На бумаге все это выглядит, вероятно, смешно и нелепо — до тех пор пока не столкнешься сам с уверенностью, что «русские танки» по сей день только и ждут своего часа. И это имеет, кстати, обратный психологический эффект. Мое детство пришлось на годы перестройки, когда соцлагерь уже рушился, и уж я в отличие от поколения своих родителей никак не мог проникнуться мыслью известной поговорки: «Курица не птица...» По мне, так между Польшей, Болгарией, Францией или Германией уж точно не было никакой статусной разницы. Я начал улавливать ее только потом, когда увидел, насколько страны Восточной Европы внутренне несвободны от нас, как-то мазохистски зависимы, как сводятся и сводятся счеты. Чем больше болезненно говорят о независимости, чем больше снимается «профильных» фильмов, тем больше кажется, к сожалению, что действительно — курица не птица. А когда недавно у нас, на территории уфимского аэропорта, посадили «березовую аллею в честь «Ту-154» (прошла такая странная акция «в связи с тридцатипятилетием легендарного самолета»), половина друзей беззлобно пошутили на тему, что надо бы сводить туда польских студентов.

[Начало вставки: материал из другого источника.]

(* ===== verification/SfsBlocks.v ===== *)
(** * SFS: blocks on the device and the free map

    The device and the free map as the file code sees them, on a device that
    obeys its laws: reading and writing a block, allocating, freeing and
    testing one.  The rules for the two monads of [Sfs] are here too. *)

From S2P Require Import Prelude KArray KBitmap UserMem Uio BlockDev SfsFormat Sfs.

Module SfsBlocks.
Import UserMem Uio SfsFormat Sfs.

(** ** Program logic rules *)

Section rules.
Context {D : Type} `{BlockDevice D}.
Implicit Types (s : sfs_fs D) (u : uio).

Lemma wp_deref p sv (Q : sfs_vnode -> sfs_fs D -> Prop) E s :
  k_heap s !! p = Some sv -> Q sv s -> wp (deref p) Q E s.
Proof. unfold wp, deref. by intros ->. Qed.

Lemma wp_assign p sv (Q : unit -> sfs_fs D -> Prop) E s :
  Q tt (set_heap s (<[p := sv]> (k_heap s))) -> wp (assign p sv) Q E s.
Proof. done. Qed.

Lemma wp_on_fs {A} (m : M (sfs_fs D) A) Q E s u :
  wp m (fun a s' => Q a (s', u)) (fun e s' => E e (s', u)) s -> wp (on_fs m) Q E (s, u).
Proof. unfold wp, on_fs. cbn. by destruct (m s) as [[[e|a] s']| |]. Qed.

Lemma wp_with_uio u (m : M (sfs_fs D * uio) unit) Q E s :
  wp m (fun _ su => Q (snd su) (fst su)) (fun e su => E e (fst su)) (s, u) ->
  wp (with_uio u m) Q E s.
Proof. unfold wp, with_uio. by destruct (m (s, u)) as [[[e|a] [s' u']]| |]. Qed.

Lemma wp_get_uio (Q : uio -> sfs_fs D * uio -> Prop) E s u : Q u (s, u) -> wp get_uio Q E (s, u).
Proof. done. Qed.

Lemma wp_put_uio u' (Q : unit -> sfs_fs D * uio -> Prop) E s u :
  Q tt (s, u') -> wp (put_uio u') Q E (s, u).
Proof. done. Qed.
End rules.

(** One step of a proof about a computation in the monads of [Sfs]. *)
Ltac wp_step :=
  lazymatch goal with
  | |- wp (assign _ _) _ _ _ => apply wp_assign
  | |- wp get_uio _ _ _ => apply wp_get_uio
  | |- wp (put_uio _) _ _ _ => apply wp_put_uio
  | |- wp (on_fs _) _ _ _ => apply wp_on_fs
  | |- wp (with_uio _ _) _ _ _ => apply wp_with_uio
  | _ => wp_base
  end.
Ltac wp_steps := cbn beta match; repeat (wp_step; cbn beta match).

(** ** The state the file code relies on *)

Section state.
Context {D : Type} `{BlockDevice D}.
Implicit Types s : sfs_fs D.

Definition nb s : Z := sp_nblocks (sfs_super s).
Definition sect s (b : Z) : list Z := d_sector (sfs_device s) b.
Definition used s (b : Z) : bool := KBitmap.bit (sfs_freemap s) b.

(** The device works; the free map covers it; the superblock and the bits past
    the end of the volume are marked in use. *)
Record good s : Prop := {
  g_dev : d_ok (sfs_device s);
  g_nb : 0 < nb s <= d_blocks (sfs_device s);
  g_map : KBitmap.wf (sfs_freemap s);
  g_bits : nb s <= KBitmap.nbits (sfs_freemap s);
  g_over : forall b, nb s <= b < KBitmap.nbits (sfs_freemap s) -> used s b = true;
  g_zero : used s 0 = true
}.

(** [s'] is [s] with block [b] holding [data]. *)
Definition dev_upd s s' (b : Z) (data : list Z) : Prop :=
  exists d', s' = set_device s d' (k_ctx s) /\ d_ok d' /\ sector_update (sfs_device s) d' b data.

Context `{!BlockDeviceLaws D}.

Lemma sect_len s b : good s -> 0 <= b < nb s -> length (sect s b) = 512%nat.
Proof. intros [] Hb. apply d_law_sector; [done|lia]. Qed.

Lemma dev_upd_good s s' b data : good s -> dev_upd s s' b data -> good s'.
Proof.
  intros [] (d' & -> & Hok & Hb & _). split; cbn; try done. unfold nb in *. cbn. lia.
Qed.

Lemma dev_upd_sect s s' b data c :
  good s -> dev_upd s s' b data -> 0 <= c < nb s ->
  sect s' c = if decide (c = b) then data else sect s c.
Proof.
  intros [] (d' & -> & Hok & _ & Hs & Ho) Hc. unfold sect. cbn. case_decide; [by subst|].
  apply Ho; [lia|done].
Qed.

(** ** Block I/O *)

(** The device works and has block [b]. *)
Definition has_block s (b : Z) : Prop := d_ok (sfs_device s) /\ 0 <= b < d_blocks (sfs_device s).

Lemma good_block s b : good s -> 0 <= b < nb s -> has_block s b.
Proof. intros [] Hb. split; [done|lia]. Qed.

Lemma dev_io_read s u b :
  has_block s b -> kwf u -> sector_request u b -> uio_rw u = UIO_READ ->
  exists s', dev_io (s, u) =
    Done (inr 0, (s', moved (set_kdata u (splice (uio_kdata u) (iov_base u) (sect s b))) 512)) /\
    dev_upd s s' b (sect s b).
Proof.
  intros [Hd Hb] Hwf Hreq Hrw. pose proof (d_law_sector _ _ Hd Hb : length (sect s b) = 512%nat) as Hl.
  pose proof (uiomove_kernel_read (sect s b) 0 512 u (k_ctx s) Hwf Hrw) as Hm.
  destruct Hreq as [Hr Ho]. unfold SECTSIZE in *.
  rewrite slice_all in Hm by lia. specialize (Hm ltac:(lia) ltac:(lia) ltac:(lia)).
  destruct (d_law_read (sfs_device s) u b (k_ctx s) _ _ _ _ Hd ltac:(lia)
    ltac:(split; done) Hrw Hm) as (d' & Hio & Hok & Hupd).
  exists (set_device s d' (k_ctx s)). split; [|exists d'; auto].
  unfold dev_io. rewrite Hio. done.
Qed.

Lemma dev_io_write s u b :
  has_block s b -> kwf u -> sector_request u b -> uio_rw u = UIO_WRITE ->
  exists s', dev_io (s, u) = Done (inr 0, (s', moved u 512)) /\
    dev_upd s s' b (slice (uio_kdata u) (iov_base u) 512).
Proof.
  intros [Hd Hb] Hwf Hreq Hrw.
  destruct (d_law_write (sfs_device s) u b (k_ctx s) Hd ltac:(lia) Hreq Hrw)
    as (buf & Hbuf & Hlaw). destruct Hreq as [Hr Ho]. unfold SECTSIZE in *.
  pose proof Hwf as [].
  pose proof (uiomove_kernel_write buf 0 512 u (k_ctx s) Hwf Hrw ltac:(lia) ltac:(lia) ltac:(lia)) as Hm.
  destruct (Hlaw _ _ _ _ Hm) as (d' & Hio & Hok & Hupd).
  exists (set_device s d' (k_ctx s)). split; [unfold dev_io; by rewrite Hio|].
  exists d'. split; [done|]. split; [done|].
  rewrite decide_True in Hupd by done. rewrite splice_all in Hupd; [done|].
  pose proof (length_slice (uio_kdata u) (iov_base u) 512). lia.
Qed.

Lemma rwblock_done su su' : dev_io su = Done (inr 0, su') -> sfs_rwblock su = Done (inr tt, su') :> outcome _.
Proof.
  intros Hio. unfold sfs_rwblock, mbind, M_bind. cbn [rwblock_retry mbind M_bind].
  unfold mbind, M_bind. rewrite Hio. reflexivity.
Qed.

Lemma wp_rwblock_read s u b (Q : unit -> sfs_fs D * uio -> Prop) E :
  has_block s b -> kwf u -> sector_request u b -> uio_rw u = UIO_READ ->
  (forall s', dev_upd s s' b (sect s b) ->
     Q tt (s', moved (set_kdata u (splice (uio_kdata u) (iov_base u) (sect s b))) 512)) ->
  wp sfs_rwblock Q E (s, u).
Proof.
  intros Hb Hwf Hreq Hrw HQ. destruct (dev_io_read s u b) as (s' & Hio & Hd); [done..|].
  unfold wp. rewrite (rwblock_done _ _ Hio). auto.
Qed.

Lemma wp_rwblock_write s u b (Q : unit -> sfs_fs D * uio -> Prop) E :
  has_block s b -> kwf u -> sector_request u b -> uio_rw u = UIO_WRITE ->
  (forall s', dev_upd s s' b (slice (uio_kdata u) (iov_base u) 512) -> Q tt (s', moved u 512)) ->
  wp sfs_rwblock Q E (s, u).
Proof.
  intros Hb Hwf Hreq Hrw HQ. destruct (dev_io_write s u b) as (s' & Hio & Hd); [done..|].
  unfold wp. rewrite (rwblock_done _ _ Hio). auto.
Qed.

Lemma has_block_range s b : has_block s b -> 0 <= b < 4194303.
Proof. intros [Hd Hb]. pose proof (d_law_range _ Hd). lia. Qed.

Lemma good_nb s : good s -> nb s < 4194304.
Proof. intros []. pose proof (d_law_range _ g_dev0). lia. Qed.

Lemma SFSUIO_ok data b rw :
  0 <= b < 4194304 -> SFSUIO data b rw = Done (mk_kuio data 512 (b * 512) rw).
Proof.
  intros Hb. unfold SFSUIO, SFS_BLOCKSIZE. rewrite s32_small by (unfold INT_MIN, INT_MAX; lia).
  by rewrite int_op_ok by (unfold INT_MIN, INT_MAX; lia).
Qed.

(** Reading a block returns what it holds and changes nothing. *)
Lemma wp_rblock_dev s data b (Q : list Z -> sfs_fs D -> Prop) E :
  has_block s b -> length data = 512%nat ->
  (forall s', dev_upd s s' b (sect s b) -> Q (sect s b) s') ->
  wp (sfs_rblock data b) Q E s.
Proof.
  intros Hb Hd HQ. pose proof (has_block_range s b Hb). unfold sfs_rblock. wp_step.
  eapply wp_lift; [apply SFSUIO_ok; lia|]. wp_steps.
  eapply wp_rwblock_read; [done|apply mk_kuio_kwf; unfold INT_MAX; lia|done|done|].
  intros s' Hs'. wp_steps. cbn [snd fst moved set_kdata uio_kdata mk_kuio iov_base].
  rewrite splice_all by (destruct Hb; unfold sect; rewrite d_law_sector; done). auto.
Qed.

Lemma wp_rblock s data b (Q : list Z -> sfs_fs D -> Prop) E :
  good s -> 0 <= b < nb s -> length data = 512%nat ->
  (forall s', dev_upd s s' b (sect s b) -> Q (sect s b) s') ->
  wp (sfs_rblock data b) Q E s.
Proof. intros. apply wp_rblock_dev; [by apply good_block|done|done]. Qed.

(** Writing a block replaces its contents and nothing else. *)
Lemma wp_wblock_dev s data b (Q : unit -> sfs_fs D -> Prop) E :
  has_block s b -> length data = 512%nat ->
  (forall s', dev_upd s s' b data -> Q tt s') ->
  wp (sfs_wblock data b) Q E s.
Proof.
  intros Hb Hd HQ. pose proof (has_block_range s b Hb). unfold sfs_wblock. wp_step.
  eapply wp_lift; [apply SFSUIO_ok; lia|]. wp_steps.
  eapply wp_rwblock_write; [done|apply mk_kuio_kwf; unfold INT_MAX; lia|done|done|].
  intros s' Hs'. wp_steps. cbn [snd fst mk_kuio uio_kdata iov_base] in *.
  rewrite slice_all in Hs' by lia. auto.
Qed.

Lemma wp_wblock s data b (Q : unit -> sfs_fs D -> Prop) E :
  good s -> 0 <= b < nb s -> length data = 512%nat ->
  (forall s', dev_upd s s' b data -> Q tt s') ->
  wp (sfs_wblock data b) Q E s.
Proof. intros. apply wp_wblock_dev; [by apply good_block|done|done]. Qed.

(** ** Allocation *)

(** [s'] is [s] after the allocation of [b]: it was free, is now marked and
    holds zeros. *)
Definition allocated s s' (b : Z) : Prop :=
  exists fm d', s' = set_device (set_freemapdirty (set_freemap s fm) true) d' (k_ctx s) /\
    0 < b < nb s /\ used s b = false /\ good s' /\
    sector_update (sfs_device s) d' b (zeros 512) /\
    (forall c, 0 <= c -> used s' c = used s c || bool_decide (c = b)) /\
    KBitmap.nbits fm = KBitmap.nbits (sfs_freemap s).

Lemma wp_balloc s (Q : Z -> sfs_fs D -> Prop) (E : Z -> sfs_fs D -> Prop) :
  good s ->
  (forall b s', allocated s s' b -> Q b s') ->
  ((forall b, 0 <= b < nb s -> used s b = true) -> E ENOSPC s) ->
  wp sfs_balloc Q E s.
Proof.
  intros Hg HQ HE. pose proof Hg as []. unfold sfs_balloc. wp_steps.
  destruct (KBitmap.bitmap_alloc_spec (sfs_freemap s) g_map0)
    as [(b & fm & Ha & Hb & Hwf & Hn & Hc & _ & Hbits)|[Ha Hall]].
  - eapply wp_lift; [exact Ha|]. wp_steps. cbn [set_freemapdirty set_freemap sfs_super].
    assert (0 < b < nb s) as Hb'.
    { destruct (decide (b = 0)) as [->|]; [by unfold used in g_zero0; congruence|].
      destruct (decide (nb s <= b)); [|lia].
      specialize (g_over0 b ltac:(lia)). unfold used in g_over0. congruence. }
    unfold nb in Hb'. rewrite bool_decide_eq_false_2 by lia. wp_steps.
    assert (good (set_freemapdirty (set_freemap s fm) true)) as Hg'.
    { split; unfold nb, used in *; cbn; [done|done|done|lia| |].
      - intros c Hcc. rewrite Hbits, g_over0 by lia. done.
      - rewrite Hbits, g_zero0 by lia. done. }
    unfold sfs_clearblock. eapply wp_wblock; [done|unfold nb; cbn; lia|done|].
    intros s' Hs'. wp_steps. apply HQ. pose proof (dev_upd_good _ _ _ _ Hg' Hs') as Hg''.
    destruct Hs' as (d' & -> & _ & Hupd). exists fm, d'.
    split; [done|]. split; [done|]. split; [exact Hc|]. split; [done|]. split; [exact Hupd|]. split; [exact Hbits|done].
  - eapply wp_lift; [exact Ha|]. wp_steps.
    replace (set_freemap s (sfs_freemap s)) with s by (by destruct s). apply HE.
    intros b Hb. apply Hall. lia.
Qed.

Lemma wp_bused s b (Q : bool -> sfs_fs D -> Prop) E :
  good s -> 0 <= b < nb s -> Q (used s b) s -> wp (sfs_bused b) Q E s.
Proof.
  intros Hg Hb HQ. destruct Hg. unfold sfs_bused. wp_steps. unfold nb in Hb.
  rewrite bool_decide_eq_false_2 by lia.
  destruct (KBitmap.bitmap_isset_spec (sfs_freemap s) b g_map0) as (r & Hr & Hz); [unfold nb in *; lia|].
  wp_steps. eapply wp_lift; [exact Hr|]. wp_steps. rewrite Hz, negb_involutive. exact HQ.
Qed.

Lemma wp_hand_back s b (Q : Z -> sfs_fs D -> Prop) E :
  good s -> (b ≠ 0 -> 0 < b < nb s /\ used s b = true) -> Q b s -> wp (hand_back b) Q E s.
Proof.
  intros Hg Hb HQ. unfold hand_back. case_bool_decide; [by wp_steps|].
  destruct Hb as [Hb Hu]; [done|]. wp_steps. apply wp_bused; [done|lia|]. rewrite Hu. by wp_steps.
Qed.

(** [s'] is [s] with block [b] marked free. *)
Definition freed s s' (b : Z) : Prop :=
  exists fm, s' = set_freemapdirty (set_freemap s fm) true /\ good s' /\
    (forall c, 0 <= c -> used s' c = used s c && negb (bool_decide (c = b))) /\
    KBitmap.nbits fm = KBitmap.nbits (sfs_freemap s).

Lemma wp_bfree s b (Q : unit -> sfs_fs D -> Prop) E :
  good s -> 0 < b < nb s -> used s b = true ->
  (forall s', freed s s' b -> Q tt s') -> wp (sfs_bfree b) Q E s.
Proof.
  intros Hg Hb Hu HQ. pose proof Hg as []. unfold sfs_bfree. wp_steps.
  destruct (KBitmap.bitmap_unmark_spec (sfs_freemap s) b g_map0) as (fm & Hf & Hwf & Hn & Hbits);
    [lia|done|].
  eapply wp_lift; [exact Hf|]. wp_steps. apply HQ. exists fm. split; [done|].
  split; [|split; [exact Hbits|done]]. unfold nb, used in *.
  split; unfold nb, used in *; cbn; [done|done|done|lia| |].
  - intros c Hc. rewrite Hbits, g_over0, bool_decide_eq_false_2 by lia. done.
  - rewrite Hbits, g_zero0, bool_decide_eq_false_2 by lia. done.
Qed.
End state.

End SfsBlocks.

Не потому, что все такие бессердечные сволочи. Потому, что любая зацикленность на одной теме неизбежно порождает ответную реакцию, цинизм и стёб — это непреложный закон молодости. Как говорится, ничего личного.
Мне могут возразить, что страх Восточной Европы перед «русскими танками» не так уж и беспочвенен... Тогда надо говорить — перед «русскими ракетами»: МИД и Минобороны не так давно вволю попугали Польшу и Чехию обещаниями нацелить на них «Искандеры» и «Тополя» в ответ на размещение американских ПРО. Ну, извините. Тот редкий случай, когда ничего не могу возразить, потому что правила ядерного паритета просты, как три копейки. Если где-то стоят одни ракеты, значит, туда нацеливают другие ракеты. Надо признать, что если это придумано кем-то, чтобы страхи Восточной Европы никогда не рассеялись, то мы подставились не без изящества.